Exactly the lines from the top of the records below through the one containing "(with_fd (irq_signal r)" must be set down, with no line added or dropped.

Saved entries
:::

(** The kernel after a device's registrations are in place. *)
Definition registered (r : ReconstructedHostRegistrations) (v : RegView) : RegView :=
  with_doorbell (rec_spec r) (doorbell_eventfd r)
    (with_irqfd (reg_eventfd (irqfd_registration r)) (reg_gsi (irqfd_registration r))
       (with_fd (irq_signal r) (with_fd (reg_eventfd (irqfd_registration r))
          (with_fd (doorbell_reader r) (with_fd (doorbell_eventfd r) v))))).
(** [r] owns four descriptors that were not open in [v], for the request [spec]. *)
Definition owns (r : ReconstructedHostRegistrations) (spec : HostRegistrationSpec) (v : RegView) : Prop :=
  rec_spec r = spec ∧ reg_gsi (irqfd_registration r) = gsi spec ∧
  Forall (λ fd, 0 ≤ fd ∧ fd ∉ open_fds v) (owned_fds r) ∧ NoDup (owned_fds r).

(** * Facts *)

Ltac view_eq := unfold registered, with_fd, without_fd, with_irqfd, without_irqfd, with_doorbell,
  without_doorbell; simpl; f_equal; set_solver.
Lemma without_with_fd fd v : fd ∉ open_fds v → without_fd fd (with_fd fd v) = v.
Proof. intros. destruct v. view_eq. Qed.
Lemma fresh_unregistered fd v : view_wf v → fd ∉ open_fds v → ¬ registered_fd (with_fd fd v) fd.
Proof. intros Hv Hfd Hr. by apply Hfd, Hv. Qed.
Lemma view_wf_with_fd fd v : view_wf v → view_wf (with_fd fd v).
Proof. intros Hv fd' Hr. specialize (Hv fd' Hr). simpl. set_solver. Qed.

Lemma owns_intro spec fd reader reg signal v :
  reg_gsi reg = gsi spec → 0 ≤ fd → 0 ≤ reader → 0 ≤ reg_eventfd reg → 0 ≤ signal →
  fd ∉ open_fds v → reader ∉ {[fd]} ∪ open_fds v →
  reg_eventfd reg ∉ {[reader]} ∪ ({[fd]} ∪ open_fds v) → signal ∉ {[reader]} ∪ ({[fd]} ∪ open_fds v) →
  signal ≠ reg_eventfd reg → owns (mkReconstructed spec fd reader reg signal) spec v.
Proof.
  intros. split_and!; [done|done| |].
  - repeat constructor; cbn; done || set_solver.
  - unfold owned_fds. cbn. rewrite !NoDup_cons. split_and!; [set_solver..|constructor].
Qed.
Lemma singleton_gone {A} `{Countable A} (x : A) (X : gset A) : x ∉ X → ({[x]} ∪ X) ∖ {[x]} = X.
Proof. set_solver. Qed.
(** Deassigning an irqfd whose descriptor was not open before it was assigned. *)
Lemma irqfd_gone fd line v w :
  view_wf v → fd ∉ open_fds v → irqfds w = irqfds v → without_irqfd fd line (with_irqfd fd line w) = w.
Proof.
  intros Hv Hfd Hw. destruct w as [i d o]. cbn in Hw. unfold without_irqfd, with_irqfd. cbn. f_equal.
  apply singleton_gone. rewrite Hw. intros Hin. apply Hfd, Hv. left. eauto.
Qed.
Section facts.
Context {K : Type} `{!KvmRegistrar K} `{!KvmRegistrarLaws K}.
Implicit Types (k : K) (v : RegView).

Lemma runs_relabel {E F A} (g : E → F) (m : prog K E A) k Q (P : K → Prop) :
  runs m k Q (λ _ k', P k') → runs (pmap_err g m) k Q (λ _ k', P k').
Proof. intros. by apply runs_pmap_err. Qed.
Lemma runs_dropping {E A} fds (m : prog K E A) k Q X :
  runs m k Q (λ e k', X e (close_all fds k')) → runs (dropping fds m) k Q X.
Proof. unfold runs, dropping. by destruct (m k) as [[] ?]. Qed.
(** Opening a descriptor for the duration of a step that gives everything back when it fails. *)
Lemma runs_owning {E A} (op : prog K E Z) (body : Z → prog K E A) k (Q : A → K → Prop) :
  view_wf (view k) →
  runs op k (λ fd k', 0 ≤ fd ∧ (fd ∉ open_fds (view k)) ∧ view k' = with_fd fd (view k))
    (λ _ k', view k' = view k) →
  (∀ fd k', 0 ≤ fd → fd ∉ open_fds (view k) → view k' = with_fd fd (view k) → view_wf (view k') →
     runs (body fd) k' Q (λ _ k'', view k'' = view k')) →
  runs (fd ← op; dropping [fd] (body fd)) k Q (λ _ k', view k' = view k).
Proof.
  intros Hwf Hop Hbody. apply runs_bind. eapply runs_mono; [exact Hop| |done].
  intros fd k' (H0&Hfresh&Hv). apply runs_dropping. eapply runs_mono; [apply Hbody; try done| |].
  - rewrite Hv. by apply view_wf_with_fd.
  - done.
  - intros e k'' Hk. cbn. rewrite close_view, Hk, Hv; [by apply without_with_fd|].
    rewrite Hk, Hv. by apply fresh_unregistered.
Qed.
(** Closing the two descriptors that a failed step leaves open. *)
Lemma close_two a b k v :
  view_wf v → a ∉ {[b]} ∪ open_fds v → b ∉ open_fds v → view k = with_fd a (with_fd b v) →
  view (sys_close b (sys_close a k)) = v.
Proof.
  intros Hwf Ha Hb Hk.
  assert (view (sys_close a k) = with_fd b v) as H1.
  { rewrite close_view, Hk; [by apply without_with_fd|]. rewrite Hk.
    apply (fresh_unregistered a (with_fd b v)); [by apply view_wf_with_fd|done]. }
  rewrite close_view, H1; [by apply without_with_fd|]. rewrite H1. by apply fresh_unregistered.
Qed.
Lemma raw_u32_ok fd : 0 ≤ fd → raw_u32 fd = Ok fd.
Proof. intros. unfold raw_u32. by zcmp. Qed.

Lemma assign_with_signal_runs line k :
  view_wf (view k) →
  runs (assign_with_signal line) k
    (λ '(r, signal) k', reg_gsi r = line ∧ 0 ≤ reg_eventfd r ∧ 0 ≤ signal ∧
       (reg_eventfd r ∉ open_fds (view k)) ∧ (signal ∉ open_fds (view k)) ∧ signal ≠ reg_eventfd r ∧
       view k' = with_irqfd (reg_eventfd r) line (with_fd signal (with_fd (reg_eventfd r) (view k))))
    (λ _ k', view k' = view k).
Proof.
  intros Hwf. apply runs_owning; [done|apply eventfd_runs|]. intros fd k1 H0 Hfd Hv1 Hwf1.
  apply runs_owning; [done|apply dup_runs|]. intros signal k2 Hs0 Hs Hv2 Hwf2.
  apply runs_lift_ok with fd; [by apply raw_u32_ok|]. apply runs_bind.
  eapply runs_mono; [apply irqfd_assign_runs; rewrite Hv2, Hv1; set_solver| |done].
  intros uk3 k3 Hv3. cbv beta in Hv3. clear uk3. apply runs_ret. rewrite Hv3, Hv2, Hv1. rewrite Hv1 in Hs. simpl in Hs |- *.
  split_and!; done || set_solver.
Qed.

:::

Result
(** The kernel after a device's registrations are in place. *)
Definition registered (r : ReconstructedHostRegistrations) (v : RegView) : RegView :=
  with_doorbell (rec_spec r) (doorbell_eventfd r)
    (with_irqfd (reg_eventfd (irqfd_registration r)) (reg_gsi (irqfd_registration r))
       (with_fd (irq_signal r) (with_fd (reg_eventfd (irqfd_registration r))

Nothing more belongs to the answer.